### Problem statement
Please keep to the lines below from the one with "Definition warm (currentUnit" through the one with "then downpourIcon", and restate them word for word, ends included.
* * * * * * * * *
(** X9. The tokens spell the text.  On the path that splits at white
    space the tokens put together are the text without its white space; on
    the per-character path of a Japanese line (no segmenter, or the
    segmenter threw) they are the text itself; a Chinese line has no
    tokens. *)
Theorem tokens_spell_the_text (intl : IntlEnv) (s : JSString)
    (lyrics : list LyricLine) (log : list Diagnostic) (l : LyricLine) :
  parseLRC intl s = (Ok lyrics, log) ->
  In l lyrics ->
  if isJapanese l then
    match intl with
    | IntlUndefined => List.concat (words l) = text l
    | IntlSegmenter seg =>
        match seg (text l) with
        | Throw _ => List.concat (words l) = text l
        | Ok segs => words l = map segment (filter isWordLike segs)
        end
    end
  else if isChinese (text l) then words l = []
  else List.concat (words l) = filter (fun c => negb (isWhiteSpace c)) (text l).
Proof.
  intros Hp Hin.
  destruct (emitted_inv intl _ _ _ _ Hp Hin) as (x & log' & _ & _ & Htok).
  apply tokenize_cases in Htok; destruct Htok as (Hj & Hlatin & Hja).
  destruct (isJapanese l); symmetry in Hj.
  - specialize (Hja Hj); destruct intl as [|seg].
    + destruct Hja as [-> _]; apply concat_splitChars.
    + destruct (seg (text l)); destruct Hja as [-> _];
        [reflexivity | apply concat_splitChars].
  - destruct (Hlatin Hj) as [_ ->].
    destruct (isChinese (text l)); [reflexivity | apply concat_splitWS].
Qed.

Lemma tokens_spell_the_text_witness :
  List.concat [js "a"; js "b"] =
  filter (fun c => negb (isWhiteSpace c)) (js "a  b").
Proof.
  apply (tokens_spell_the_text IntlUndefined (js "[00:03]  a  b ")
           [mkLyricLine 3 (js "a  b") [js "a"; js "b"] false] []
           (mkLyricLine 3 (js "a  b") [js "a"; js "b"] false)).
  - vm_compute; reflexivity.
  - left; reflexivity.
Defined.

(** What a line writes is the warning of what it contributes. *)
Lemma lineLog_warnings (intl : IntlEnv) (line : JSString) :
  lineLog intl line = flat_map (warningsOf intl) (lineLyrics intl line).
Proof.
  destruct (line_outcome intl line) as [H1 H2|l H1 H2 Hq|l seg e H1 H2 Hi Hj Hs];
    rewrite H1, H2; cbn [flat_map]; [reflexivity| |].
  - unfold warningsOf, failureOf.
    destruct intl as [|seg]; [reflexivity|].
    destruct (isJapanese l) eqn:J; [|reflexivity].
    destruct (seg (text l)) as [segs|e] eqn:S; [reflexivity|].
    elim (Hq seg e eq_refl eq_refl S).
  - unfold warningsOf, failureOf; rewrite Hi, Hj, Hs; reflexivity.
Qed.

Lemma flat_map_lineLog (intl : IntlEnv) (lines : list JSString) :
  flat_map (lineLog intl) lines =
  flat_map (warningsOf intl) (flat_map (lineLyrics intl) lines).
Proof.
  induction lines as [|line lines IH]; [reflexivity|].
  cbn [flat_map]; rewrite flat_map_app, <- IH, lineLog_warnings; reflexivity.
Qed.

Lemma warnings_count (intl : IntlEnv) (ls : list LyricLine) :
  List.length (flat_map (warningsOf intl) ls) =
  List.length (filter (segmenterFails intl) ls).
Proof.
  induction ls as [|l ls IH]; [reflexivity|].
  cbn [flat_map filter]; rewrite length_app, IH.
  unfold warningsOf, segmenterFails; destruct (failureOf intl l); reflexivity.
Qed.

(** X10. The console holds exactly one warning for every emitted line on
    whose text the segmenter threw, and nothing else.  Read in the order of
    the file, the console is the list of those warnings, each with the
    exception its line caught; against the sorted result it is the same
    list up to the order, so there are as many entries as failing lines.
    Every entry is the warning of such a line, every such line has its
    entry, there are never more entries than lines, and without a
    segmenter the console stays empty. *)
Theorem warnings_match_failures (intl : IntlEnv) (s : JSString)
    (lyrics : list LyricLine) (log : list Diagnostic) :
  parseLRC intl s = (Ok lyrics, log) ->
  log = flat_map (warningsOf intl) (inFileOrder intl s) /\
  Permutation log (flat_map (warningsOf intl) lyrics) /\
  List.length log = List.length (filter (segmenterFails intl) lyrics) /\
  (intl = IntlUndefined -> log = []) /\
  (forall d, In d log ->
     exists seg l e,
       intl = IntlSegmenter seg /\ In l lyrics /\ isJapanese l = true /\
       seg (text l) = Throw e /\ words l = splitChars (text l) /\
       d = ConsoleWarn "Intl.Segmenter error" e) /\
  (forall seg l e,
     intl = IntlSegmenter seg -> In l lyrics -> isJapanese l = true ->
     seg (text l) = Throw e ->
     In (ConsoleWarn "Intl.Segmenter error" e) log) /\
  (List.length log <= List.length lyrics)%nat.
Proof.
  rewrite parseLRC_eq; intros [= <- <-].
  set (lines := splitOn LF s).
  assert (Hin : forall ls l,
            In l (sortBy byTime (flat_map (lineLyrics intl) ls)) <->
            exists line, In line ls /\ In l (lineLyrics intl line)).
  { intros ls l; rewrite <- in_flat_map; split; apply Permutation_in;
      [apply Permutation_sym|]; apply sortBy_perm. }
  assert (Hperm : Permutation (flat_map (lineLog intl) lines)
                    (flat_map (warningsOf intl)
                       (sortBy byTime (flat_map (lineLyrics intl) lines)))).
  { rewrite flat_map_lineLog; apply Permutation_flat_map, sortBy_perm. }
  split; [apply flat_map_lineLog|].
  split; [exact Hperm|].
  split; [rewrite (Permutation_length Hperm); apply warnings_count|].
  split; [|split; [|split]].
  - intros ->; clear Hperm; induction lines as [|line lines IH]; [reflexivity|].
    cbn [flat_map]; rewrite IH, app_nil_r.
    destruct (line_outcome IntlUndefined line) as [_ H|l _ H _|l seg e _ _ H];
      [assumption | assumption | discriminate].
  - intros d Hd; apply in_flat_map in Hd; destruct Hd as (line & Hline & Hd).
    destruct (line_outcome intl line) as [_ H|l _ H _|l seg e Hl H Hi Hj Hs];
      rewrite H in Hd; try destruct Hd as [<-|[]]; try destruct Hd.
    exists seg, l, e; repeat split; auto.
    + apply (Hin lines); exists line; rewrite Hl; simpl; auto.
    + assert (Hl' : In l (lineLyrics intl line)) by (rewrite Hl; now left).
      destruct (lineLyrics_inv intl _ _ Hl') as (m & log' & _ & _ & Ht & _ & Htx).
      rewrite <- Htx in Ht.
      apply tokenize_cases in Ht; destruct Ht as (Hk & _ & Hja).
      rewrite Hj in Hk; symmetry in Hk; specialize (Hja Hk).
      rewrite Hi in Hja; cbv iota in Hja; rewrite Hs in Hja; tauto.
  - intros seg l e Hi Hl Hj Hs; apply (Hin lines) in Hl.
    destruct Hl as (line & Hline & Hl).
    apply in_flat_map; exists line; split; [exact Hline|].
    destruct (line_outcome intl line) as [H _|l' H _ Hq|l' seg' e' H Hlog Hi' _ Hs'];
      rewrite H in Hl; try destruct Hl as [<-|[]]; try destruct Hl.
    + elim (Hq seg e Hi Hj Hs).
    + rewrite Hlog; left; rewrite Hi in Hi'; injection Hi' as <-.
      congruence.
  - rewrite <- (Permutation_length (sortBy_perm byTime _)).
    clear Hperm; induction lines as [|line lines IH]; [reflexivity|].
    cbn [flat_map]; rewrite !length_app.
    destruct (line_outcome intl line) as [H1 H2|l H1 H2 _|l seg e H1 H2 _ _ _];
      rewrite H1, H2; simpl; lia.
Qed.

Lemma warnings_match_failures_witness :
  [ConsoleWarn "Intl.Segmenter error" "RangeError"%string] =
    flat_map (warningsOf pickySegmenter)
             (inFileOrder pickySegmenter (kana_line ++ [LF] ++ kana_kanji_line)) /\
  List.length [ConsoleWarn "Intl.Segmenter error" "RangeError"%string] =
    List.length
      (filter (segmenterFails pickySegmenter)
         [mkLyricLine 1 [0x3042; 0x4E00] [[0x3042]; [0x4E00]] true;
          mkLyricLine 2 [0x3042; 0x3044] [[0x3042; 0x3044]] true]) /\
  In (ConsoleWarn "Intl.Segmenter error" "RangeError"%string)
     [ConsoleWarn "Intl.Segmenter error" "RangeError"%string].
Proof.
  destruct (warnings_match_failures pickySegmenter
              (kana_line ++ [LF] ++ kana_kanji_line)
              [mkLyricLine 1 [0x3042; 0x4E00] [[0x3042]; [0x4E00]] true;
               mkLyricLine 2 [0x3042; 0x3044] [[0x3042; 0x3044]] true]
              [ConsoleWarn "Intl.Segmenter error" "RangeError"%string])
    as (H1 & _ & H3 & _ & _ & H & _).
  - vm_compute; reflexivity.
  - split; [exact H1|]; split; [exact H3|].
    apply (H picky (mkLyricLine 1 [0x3042; 0x4E00] [[0x3042]; [0x4E00]] true)).
    + reflexivity.
    + left; reflexivity.
    + reflexivity.
    + vm_compute; reflexivity.
Defined.

(** * Properties of App.tsx *)

Section ActiveLineFacts.
(** * The program-course nudge command

    A shallow embedding of the management command
    [send_program_course_nudge_email] (class [Command]) and the properties
    of its selection, ranking and event-emission logic.

    Conventions of the embedding.
    - Catalog records (programs, courses, course runs) are Python dicts with a
      fixed set of keys; they are records here, one module per record so that
      the keys keep their names.
    - The dict objects the command holds references to (the program dicts
      returned by the catalog and the progress dicts returned by the progress
      meter) live in a store and are handled through references, because
      [sort_programs] writes into them.
    - A method is a computation in the monad [M]: it takes the world (the two
      stores, the calls received by the analytics sink, the log) and ends
      either normally or by raising, with the world it has reached. *)

From Stdlib Require Import ZArith String Ascii List Lia Sorting.Sorted.
From stdpp Require Import base tactics option list strings sorting gmap.

Open Scope Z_scope.
Open Scope string_scope.
Open Scope list_scope.

(** ** A fragment of the Python runtime *)

Module Py.

(** The built-in exceptions the command can run into. [InvalidReference] is
    not a Python exception: it is what the embedding answers when a reference
    is not in the store, which no Python execution can observe. *)
Inductive exn : Type :=
| ValueError
| TypeError
| KeyError
| AttributeError
| InvalidReference.

(** How a call ends. *)
Inductive outcome (A : Type) : Type :=
| Ok (a : A)
| Raise (e : exn).
Arguments Ok {A} a.
Arguments Raise {A} e.

(** Truth value testing, as [if x] and [x and y] perform it. *)
Class Truthy (A : Type) := truthy : A -> bool.

#[global] Instance truthy_bool : Truthy bool := fun b => b.
#[global] Instance truthy_str : Truthy string :=
  fun s => match s with EmptyString => false | String _ _ => true end.
#[global] Instance truthy_list {A} : Truthy (list A) :=
  fun l => match l with [] => false | _ :: _ => true end.
(** A value that may be [None]: [None] is false, otherwise the value decides. *)
#[global] Instance truthy_option {A} `{Truthy A} : Truthy (option A) :=
  fun o => match o with None => false | Some a => truthy a end.

(** [for x in xs: ...] whose body may [return]: the loop ends at the first
    element whose body returns, with that value; [None] when the loop runs
    to its end. *)
Fixpoint for_return {A R : Type} (xs : list A) (body : A -> option R) : option R :=
  match xs with
  | [] => None
  | x :: rest =>
      match body x with
      | Some r => Some r
      | None => for_return rest body
      end
  end.

(** [sorted(xs, key=...)] once the keys are computed: the elements are paired
    with their keys and arranged by non-decreasing key; elements with equal
    keys keep their order.  [insert_by_key] puts an element in front of the
    first one whose key is not smaller. *)
Fixpoint insert_by_key {A : Type} (x : Z * A) (l : list (Z * A)) : list (Z * A) :=
  match l with
  | [] => [x]
  | y :: rest =>
      if (fst x <=? fst y)%Z then x :: y :: rest else y :: insert_by_key x rest
  end.
(** What one asset event and one operator status add to [violations]. *)
Definition assetFindings (event : AssetEvent) : list Violation :=
  if isError event && payloadMissing event then [assetViolation event] else [].

Definition operatorFindings (status : OperatorStatus) : list Violation :=
  if (trustRating status <? 0.6)%float && negb (isNull (currentTaskId status))
  then [trustViolation status]
  else if (trustRating status <? 0.8)%float && isNull (currentTaskId status)
  then [protocolBreach status]
  else [].

(** The number written with two decimals as [hundredths / 100]: the
    binary64 value nearest to that quotient. *)
Definition twoDecimals (hundredths : Z) : float :=
  (Number_of_Z hundredths / 100)%float.

(** max(0, 1 - 0.1 c) over the rationals, in hundredths: it has at most one
    decimal, so rounding it to two decimals leaves it as it is. *)
Definition expectedHundredths (criticals : nat) : Z :=
  Z.max 0 (100 - 10 * Z.of_nat criticals).

Definition criticalTotal (r : IntegrityReport) : nat :=
  List.length (criticalViolations (violations r)).

(** The number of violations of a list whose severity is CRITICAL, counted
    one violation at a time. *)
Fixpoint countCritical (vs : list Violation) : nat :=
  match vs with
  | [] => 0
  | v :: rest =>
      match severity v with
      | CRITICAL => S (countCritical rest)
      | WARNING | NOTICE => countCritical rest
      end
  end.
(** * Weather widget: icon selection and fetch orchestration

    A shallow embedding of [src/components/Weather.jsx]: the icon selector
    [getWeatherIcon] and the event handlers of the [Weather] component
    ([fetchWeatherWithUnit], [onSubmit], [toggleUnit],
    [getCurrentLocationWeather]), followed by the properties the
    specification states about them. *)

From Stdlib Require Import ZArith QArith Bool List String Lia Lqa DecimalString.
Import ListNotations.

Local Open Scope Z_scope.

(** ** JavaScript numbers

    A JavaScript number is an IEEE double: a finite rational, an infinity or
    NaN.  The component only compares numbers with integer literals, and on
    doubles these comparisons are exact, so the finite values are embedded
    in [Q]. *)

Module JS.

Inductive number : Type :=
| NaN
| NegInf
| Fin (q : Q)
| PosInf.

(** [undefined] converts to NaN (ToNumber). *)
Definition ToNumber (v : option number) : number :=
  match v with
  | Some n => n
  | None => NaN
  end.

(** [a < b]; every comparison with NaN is false. *)
Definition lt (a b : number) : bool :=
  match a, b with
  | NaN, _ | _, NaN => false
  | NegInf, NegInf => false
  | NegInf, _ => true
  | Fin _, NegInf => false
  | Fin p, Fin q => negb (Qle_bool q p)
  | Fin _, PosInf => true
  | PosInf, _ => false
  end.

(** [a >= b]. *)
Definition ge (a b : number) : bool :=
  match a, b with
  | NaN, _ | _, NaN => false
  | _, NegInf => true
  | NegInf, _ => false
  | Fin p, Fin q => Qle_bool q p
  | Fin _, PosInf => false
  | PosInf, _ => true
  end.

(** [a === b] on numbers. *)
Definition strict_eq (a b : number) : bool :=
  match a, b with
  | NegInf, NegInf | PosInf, PosInf => true
  | Fin p, Fin q => Qeq_bool p q
  | _, _ => false
  end.

(** An integer literal of the source. *)
Definition lit (z : Z) : number := Fin (inject_Z z).

(** Truthiness of a string: only the empty string is falsy. *)
Definition truthy (s : string) : bool :=
  match s with
  | EmptyString => false
  | String _ _ => true
  end.

(** Truthiness of a possibly [undefined] string. *)
Definition truthy_opt (s : option string) : bool :=
  match s with
  | Some s => truthy s
  | None => false
  end.

(** [a || b] on strings, as used for message fallbacks. *)
Definition or_else (a : option string) (b : string) : string :=
  match a with
  | Some s => if truthy s then s else b
  | None => b
  end.

(** [hay.includes(needle)]. *)
Fixpoint includes (needle hay : string) : bool :=
  String.prefix needle hay ||
  match hay with
  | EmptyString => false
  | String _ rest => includes needle rest
  end.

(** Template-literal rendering of an integer. *)
Definition string_of_Z (z : Z) : string :=
  NilZero.string_of_int (Z.to_int z).

End JS.

(** ** Thrown exceptions

    A computation either returns or throws; a thrown [Error] is represented
    by its [message]. *)

Inductive Exc (E A : Type) : Type :=
| Return (a : A)
| Throw (e : E).
Arguments Return {E A} a.
Arguments Throw {E A} e.

Definition bind {E A B} (c : Exc E A) (k : A -> Exc E B) : Exc E B :=
  match c with
  | Return a => k a
  | Throw e => Throw e
  end.

Notation "'let*' x ':=' c 'in' k" := (bind c (fun x => k))
  (at level 10, x pattern, c at level 100, k at level 200).

(** ** The provider's response body

    Objects parsed from the provider's JSON are read as structs.  Each
    property has the type the response schema gives it; a property that is
    missing reads as [undefined], which is [None] here.  Only the properties
    the component's logic reads are kept (the others are only rendered). *)

Record Condition : Type := mkCondition {
  id : option JS.number;
  description : option string
}.

Record Main : Type := mkMain {
  temp : option JS.number;
  feels_like : option JS.number;
  humidity : option JS.number;
  pressure : option JS.number
}.

(** The [cod] property of an error body is a number or a string. *)
Inductive Cod : Type :=
| CodNumber (n : JS.number)
| CodString (s : string).

Record Body : Type := mkBody {
  name : option string;
  main : option Main;
  weather : option (list Condition);
  cod : option Cod;
  message : option string
}.

(** The empty object [{}]. *)
Definition empty_object : Body := mkBody None None None None None.

Inductive UnitSystem : Type := metric | imperial.

(** The seven image assets. *)
Inductive Icon : Type :=
| clearIcon
| cloudyIcon
| rainyIcon
| snowIcon
| stormIcon
| downpourIcon
| atmosphericIcon.

(** Reading a property of [undefined]. *)
Inductive TypeError : Type := CannotReadProperty.

(** ** getWeatherIcon *)

Definition freezing (currentUnit : UnitSystem) : JS.number :=
  match currentUnit with metric => JS.lit 0 | imperial => JS.lit 32 end.
Definition cold (currentUnit : UnitSystem) : JS.number :=
  match currentUnit with metric => JS.lit 10 | imperial => JS.lit 50 end.
Definition cool (currentUnit : UnitSystem) : JS.number :=
  match currentUnit with metric => JS.lit 15 | imperial => JS.lit 59 end.
Definition warm (currentUnit : UnitSystem) : JS.number :=
  match currentUnit with metric => JS.lit 25 | imperial => JS.lit 77 end.

(** The decisions taken once [temp] and [conditionId] have been read
    (lines 25-83 of the source). *)
Definition iconFor (conditionId temp : JS.number) (currentUnit : UnitSystem)
  : Icon :=
  if JS.ge conditionId (JS.lit 200) && JS.lt conditionId (JS.lit 300) then
    stormIcon
  else if (JS.ge conditionId (JS.lit 300) && JS.lt conditionId (JS.lit 400))
          || (JS.ge conditionId (JS.lit 500) && JS.lt conditionId (JS.lit 600))
  then
    if JS.strict_eq conditionId (JS.lit 502)
       || JS.strict_eq conditionId (JS.lit 503)
       || JS.strict_eq conditionId (JS.lit 504)
       || JS.strict_eq conditionId (JS.lit 522)
    then downpourIcon
    else rainyIcon
  else if JS.ge conditionId (JS.lit 600) && JS.lt conditionId (JS.lit 700) then
    snowIcon
  else if JS.ge conditionId (JS.lit 700) && JS.lt conditionId (JS.lit 800) then
    atmosphericIcon
  else if JS.lt temp (freezing currentUnit) then snowIcon
  else if JS.lt temp (cold currentUnit) then cloudyIcon
  else if JS.lt temp (cool currentUnit) then cloudyIcon
  else if JS.lt temp (warm currentUnit) then
    if JS.strict_eq conditionId (JS.lit 800) then clearIcon else cloudyIcon
  else clearIcon.

(** [weatherData] is the component's [data] state: [null] ([None]) or a
    response body.  The guard of line 16 returns before [main] is read;
    [weatherData.main.temp] throws when [main] is missing. *)
Definition getWeatherIcon (weatherData : option Body) (currentUnit : UnitSystem)
  : Exc TypeError Icon :=
  match weatherData with
  | None => Return cloudyIcon
  | Some wd =>
    match weather wd with
    | None => Return cloudyIcon
    | Some conditions =>
      match nth_error conditions 0 with
      | None => Return cloudyIcon
      | Some first =>
        let* temp := match main wd with
                     | None => Throw CannotReadProperty
                     | Some m => Return (JS.ToNumber (temp m))
                     end in
        let conditionId := JS.ToNumber (id first) in
        Return (iconFor conditionId temp currentUnit)
      end
    end
  end.

(** ** The Weather component *)

(** [fetch(url)] resolves to a response or rejects with an error; so does
    [res.json()], which resolves to the parsed body ([None] is JSON
    [null]). *)
Record Response : Type := mkResponse {
  ok : bool;
  status : Z;
  statusText : string;
  json : Exc string (option Body)
}.

Definition FetchOutcome : Type := Exc string Response.

(** [new Date()], in milliseconds since the epoch. *)
Definition Date : Type := Z.

(** The query parameters of a request URL. *)
Inductive Request : Type :=
| CityRequest (q appid : string) (units : UnitSystem)
| CoordsRequest (lat lon : JS.number) (appid : string) (units : UnitSystem).

(** The component's [useState] cells. *)
Record State : Type := mkState {
  query : option string;
  data : option Body;
  loading : bool;
  error : string;
  fetchTime : option Date;
  unit : UnitSystem
}.

Definition initialState : State :=
  mkState (Some EmptyString) None false EmptyString None metric.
* * * * * * * * *
### Exercise response
Definition warm (currentUnit : UnitSystem) : JS.number :=
  match currentUnit with metric => JS.lit 25 | imperial => JS.lit 77 end.

(** The decisions taken once [temp] and [conditionId] have been read
    (lines 25-83 of the source). *)
Definition iconFor (conditionId temp : JS.number) (currentUnit : UnitSystem)
  : Icon :=
  if JS.ge conditionId (JS.lit 200) && JS.lt conditionId (JS.lit 300) then
    stormIcon
  else if (JS.ge conditionId (JS.lit 300) && JS.lt conditionId (JS.lit 400))
          || (JS.ge conditionId (JS.lit 500) && JS.lt conditionId (JS.lit 600))
  then
    if JS.strict_eq conditionId (JS.lit 502)
       || JS.strict_eq conditionId (JS.lit 503)
       || JS.strict_eq conditionId (JS.lit 504)
       || JS.strict_eq conditionId (JS.lit 522)
    then downpourIcon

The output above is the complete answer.